Two issues are presented by this case; was there a valid defense to the contract, and if so, was the plaintiff a holder in due course?
*174 I
Sentinel Acceptance Corp. v. Colgate, 162 Colo. 64, 424 P.2d 380, and Mark II Electronics, Inc. v. Dotson, 163 Colo. 253, 430 P.2d 82, are controlling in resolving the question of whether or not there was a valid defense to the contract. The referral sales scheme in those cases was very similar to this case. The Supreme Court in Sentinel held the initial sales transaction inoperative because it was illusory and lacked mutuality as it was within the sole discretion of the seller to determine what constituted a "qualified" demonstration. The Sentinel holding was reaffirmed in the Mark II case.

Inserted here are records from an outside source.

(* ===== verification/HTTPConcrete.v ===== *)
(** HTTP headers on concrete texts: the theorems applied, and what the code does that
    it does not mean to. *)

From S2P Require Import Prelude ParseRules MimeDate HdrToken MimePrint URL URLFacts HdrFieldInfo MimeScanner MimeHdr MimeHdrOps MimeHdrFacts MimeHdrRep MimeHdrAttach MimeCooked MimeHdrTheorems MimeParser MimeParserFacts MimeRoundtrip MimeHdrSpec MimeConcrete HTTP HTTPFacts HTTPRequest HTTPResponse HTTPCuts.
From Stdlib Require Import Ascii.

(** What a request is read as: the result, the method, the URL and its host and path,
    the version, and the fields. *)
Definition request_seen (hh : HTTPHdrImpl) : option (list Z) * option (list Z) * option (list Z) * (Z * Z) * list (list Z * list Z) :=
  match m_u hh with
  | Req url method _ => (method, url ≫= (fun u => m_host (strs u)), url ≫= (fun u => m_path (strs u)), (HTTP_MAJOR (m_version hh), HTTP_MINOR (m_version hh)), contents (m_fields_impl hh))
  | Resp _ _ => (None, None, None, (0, 0), [])
  end.

Definition parsed_request (pieces : list (list Z)) :=
  (fun x : MIMEParseResult * list (list Z) * HTTPParser * HTTPHdrImpl => (x.1.1.1, request_seen x.2)) <$>
  parse_req_pieces common_table http_parser_init pieces (http_hdr_init HTTP_TYPE_REQUEST).

Definition parsed_response (pieces : list (list Z)) :=
  (fun x : MIMEParseResult * list (list Z) * HTTPParser * HTTPHdrImpl => (x.1.1.1, x.1.1.2, m_u x.2, (HTTP_MAJOR (m_version x.2), HTTP_MINOR (m_version x.2)), contents (m_fields_impl x.2))) <$>
  parse_resp_pieces common_table http_parser_init pieces (http_hdr_init HTTP_TYPE_RESPONSE).

Example request_example : parsed_request [crlf ++ chars "GET http://h/p HT"; chars "TP/1.1" ++ crlf ++ line "A: b" ++ crlf] =
  Some (PARSE_DONE, (Some (chars "GET"), Some (chars "h"), Some (chars "p"), (1, 1), [(chars "A", chars "b")])).
Proof. by vm_compute. Qed.

Example response_example : parsed_response [line "HTTP/1.1 404 Not Found" ++ line "A: b" ++ crlf] =
  Some (PARSE_DONE, [[]], Resp (Some (chars "Not Found")) 404, (1, 1), [(chars "A", chars "b")]).
Proof. by vm_compute. Qed.

(** ** What goes wrong *)

(** A request without a URL: the first letters of its version become the host and the
    path. *)
Lemma version_read_as_url : parsed_request [line "HEAD HTTP/1.0" ++ crlf] = Some (PARSE_DONE, (Some (chars "HEAD"), Some (chars "H"), Some (chars "T"), (1, 0), [])).
Proof. by vm_compute. Qed.

(** With nothing behind the method the parser looks at the two characters that end the
    line, and at those behind it when there are none. *)
Lemma line_end_read_as_url : parsed_request [line "GET "] = Some (PARSE_DONE, (Some (chars "GET"), Some [CHAR_CR], Some [CHAR_LF], (0, 9), [])) /\
  parsed_request [chars "GET " ++ [CHAR_LF] ++ chars "X"] = Some (PARSE_DONE, (Some (chars "GET"), Some [CHAR_LF], Some (chars "X"), (0, 9), [])).
Proof. by vm_compute. Qed.

(** The fast path for responses does not look at the character behind the status: a
    status of four digits loses the last, where the slow path reads all of them. *)
Lemma status_cut : parsed_response [line "HTTP/1.1 2004 OK" ++ crlf] = Some (PARSE_DONE, [[]], Resp (Some (chars "OK")) 2004, (1, 1), []) /\
  parsed_response [line "HTTP/1.1 2004OK" ++ crlf] = Some (PARSE_DONE, [[]], Resp (Some (chars "OK")) 200, (1, 1), []).
Proof. by vm_compute. Qed.

(** A version with a part of two digits is read and cannot be printed: 1.10 becomes
    [1.:], which is read as 1.0. *)
Lemma version_misprinted :
  (x ← parse_req_pieces common_table http_parser_init [line "GET http://h/ HTTP/1.10" ++ crlf] (http_hdr_init HTTP_TYPE_REQUEST);
   (fun y => printed y.2) <$> http_hdr_print common_table x.2 100 (mkPrint 0 0 [])) = Some (line "GET http://h/ HTTP/1.:" ++ crlf) /\
  http_parse_version (chars "HTTP/1.:") = HTTP_VERSION 1 0.
Proof. by vm_compute. Qed.

(** A response of HTTP/0.9, which has no header, is handed on from its first byte if
    its first line comes in one piece, and without what came before if it does not. *)
Lemma old_response_cut : (fun x => x.1.1.1.2) <$> parsed_response [chars "<html>" ++ [CHAR_LF]] = Some [chars "<html>" ++ [CHAR_LF]] /\
  (fun x => x.1.1.1.2) <$> parsed_response [chars "<ht"; chars "ml>" ++ [CHAR_LF]] = Some [chars "ml>" ++ [CHAR_LF]].
Proof. by vm_compute. Qed.

(** ** The theorems applied *)

Definition sample_request : HTTPHdrImpl := mkHTTP HTTP_TYPE_REQUEST (HTTP_VERSION 1 1) (Req (Some sample_url) (Some (chars "GET")) (-1)) sample.

(** The second ten bytes. *)
Lemma http_print_effect_witness : http_hdr_print common_table sample_request 10 (mkPrint 0 10 []) = Some (false, mkPrint 10 0 (chars "/me:a:b@ho")).
Proof. etransitivity; [apply (http_print_effect common_table sample_request 10 0 10 [] I sample_rep sample_raw); lia|by vm_compute]. Defined.

Lemma sample_wire : Forall (fun f => is_live f = true -> wire_ok f) (slots sample) /\ text_ok [] (hdr_text (slots sample)).
Proof.
  destruct (mime_parser_parse common_table mime_parser_init false sample_text mime_hdr_init) as [[[[r rest] parser] mh]|] eqn:E; [|by vm_compute in E].
  assert (S : sample = mh) by (unfold sample; by rewrite E). assert (D : r = PARSE_DONE) by (vm_compute in E; by injection E as <- _ _ _). rewrite D in E. rewrite S.
  destruct (parsed_wire_ok sample_text rest parser mh) as (_ & W & T & _); [apply text_ok_dec; by vm_compute|by vm_compute|exact E|]. exact (conj W T).
Qed.

Definition plain_url : URLImpl :=
  mkURL (mkStrs (Some (chars "http")) None None (Some (chars "host.com")) None (Some (chars "a b")) None (Some (chars "q")) None) 0 95 0 URL_TYPE_HTTP 0 None 0 true.

Lemma plain_url_wf : url_wf plain_url.
Proof.
  split; try done.
  - exists (chars "http"). by vm_compute.
  - exists (chars "host.com"). split_and!; [done|done|by vm_compute|by repeat constructor].
  - intros w [= <-]. split_and!; [done|by vm_compute|by repeat constructor].
  - rewrite bool_decide_false by done. split_and!; try done. intros w [= <-]. split; [by vm_compute|by repeat constructor].
Qed.

Lemma request_roundtrip_witness : exists n parser hdr',
  let hdr := mkHTTP HTTP_TYPE_REQUEST (HTTP_VERSION 1 1) (Req (Some plain_url) (Some (chars "GET")) (-1)) sample in
  http_hdr_print common_table hdr 500 (mkPrint 0 0 []) = Some (true, mkPrint n 0 (line "GET http://host.com/a b?q HTTP/1.1" ++ line "Via: a" ++ line "Host: x" ++ line "Via: b" ++ crlf)) /\
  http_parser_parse_req common_table http_parser_init true false (http_text common_table hdr) (http_hdr_init HTTP_TYPE_REQUEST) = Some (PARSE_DONE, [], parser, hdr') /\
  request_read (chars "GET") plain_url 1 1 sample hdr'.
Proof.
  destruct (request_roundtrip true (-1) (chars "GET") plain_url 1 1 sample 500) as (n & parser & hdr' & P & Q & R).
  - split; [|split; [apply plain_url_wf|split]|done|split; [apply sample_rep|apply sample_wire]].
    + split_and!; [done|by vm_compute|by repeat constructor].
    + vm_compute. repeat constructor; done.
    + intros c E. vm_compute in E. injection E as <-. by vm_compute.
  - apply leb_complete. by vm_compute.
  - done.
  - exists n, parser, hdr'. split; [etransitivity; [exact P|by vm_compute]|]. by split.
Defined.

Lemma response_roundtrip_witness : exists n parser hdr',
  let hdr := mkHTTP HTTP_TYPE_RESPONSE (HTTP_VERSION 1 0) (Resp (Some (chars "Not Found")) 404) sample in
  http_hdr_print common_table hdr 500 (mkPrint 0 0 []) = Some (true, mkPrint n 0 (line "HTTP/1.0 404 Not Found" ++ line "Via: a" ++ line "Host: x" ++ line "Via: b" ++ crlf)) /\
  http_parser_parse_resp common_table http_parser_init false false (http_text common_table hdr) (http_hdr_init HTTP_TYPE_RESPONSE) = Some (PARSE_DONE, [], parser, hdr') /\
  m_u hdr' = Resp (Some (chars "Not Found")) 404 /\ contents (m_fields_impl hdr') = [(chars "Via", chars "a"); (chars "Host", chars "x"); (chars "Via", chars "b")].
Proof.
  destruct (response_roundtrip false 1 0 404 (Some (chars "Not Found")) sample 500) as (n & parser & hdr' & P & Q & R).
  - split; [done|done| |split; [apply sample_rep|apply sample_wire]]. split; [right|by vm_compute]. split_and!; [done| |by repeat constructor].
    intros c E. vm_compute in E. injection E as <-. by vm_compute.
  - apply leb_complete. by vm_compute.
  - done.
  - exists n, parser, hdr'. split; [etransitivity; [exact P|by vm_compute]|]. split; [exact Q|]. destruct R as (_ & _ & U & _ & C). split; [exact U|]. rewrite C, sample_contents. by vm_compute.
Defined.

Definition sample_request_text : list Z := crlf ++ line "GET http://h/p HTTP/1.1" ++ line "A: b" ++ crlf ++ chars "body".

Lemma request_cut_independent_witness : exists r rest parser hh1 rests parser' hh2,
  http_parser_parse_req common_table http_parser_init false false sample_request_text (http_hdr_init HTTP_TYPE_REQUEST) = Some (r, rest, parser, hh1) /\
  parse_req_pieces common_table http_parser_init [take 5 sample_request_text; drop 5 (take 20 sample_request_text); drop 20 sample_request_text] (http_hdr_init HTTP_TYPE_REQUEST) = Some (r, rests, parser', hh2) /\
  concat rests = rest /\ same_line hh1 hh2 /\ hdr_rep (m_fields_impl hh1) /\ hdr_rep (m_fields_impl hh2) /\ contents (m_fields_impl hh1) = contents (m_fields_impl hh2).
Proof.
  apply request_cut_independent; [apply text_ok_dec; by vm_compute|by vm_compute|by vm_compute|].
  intros l r F. assert (G : first MIME_SCANNER_STATE_START [] sample_request_text (inl (line "GET http://h/p HTTP/1.1", line "A: b" ++ crlf ++ chars "body"))).
  { eapply first_blank; [by vm_compute|by vm_compute|]. apply first_line_found; [by vm_compute|]. intros [B _]. by vm_compute in B. }
  pose proof (first_det _ _ _ _ _ F G) as E. injection E as -> ->. intros B. by vm_compute in B.
Defined.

The documents in this case suffer from the same defect and we hold that they were illusory and lacked mutuality.

II
The next question to be resolved is whether the plaintiff was a holder in due course of the note of the defendants and therefore not subject to the above defense.
The record is clear from the testimony of the manager and Vice-President of Mountain Finance Co. that the plaintiff knew that defendants had executed all of the documents in question on the evening of the sale. Prior to purchasing the note from Soundarama, this officer of Mountain Finance Co. contacted Mrs. Powell by telephone informing her that they were contemplating purchasing the note; that she would subsequently be liable thereon to Mountain Finance Co.; and that any contemporaneous instruments executed between the defendants and Soundarama would be inoperative as to Mountain Finance Co. This evidence indicates that the plaintiff was fully aware of the nature of this transaction. Although it may have not had actual knowledge of the entire scheme used by Soundarama, it most assuredly had knowledge of sufficient facts that its action in taking the instrument amounted to bad faith.
"To constitute notice of an infirmity in the instrument or defect in the title of the person negotiating it, the person to whom it is negotiated must have had actual knowledge of the infirmity or defect, or knowledge of such facts that his action in taking the instrument amounted to bad faith." Gross v. Appelgren et ux., et al., Colo., 467 P.2d 789.
The evidence in this case supports the finding of the trial court that the plaintiff was not a holder in due course.
The judgment of the trial court is affirmed.
SILVERSTEIN, C.J., and DWYER, J., concur.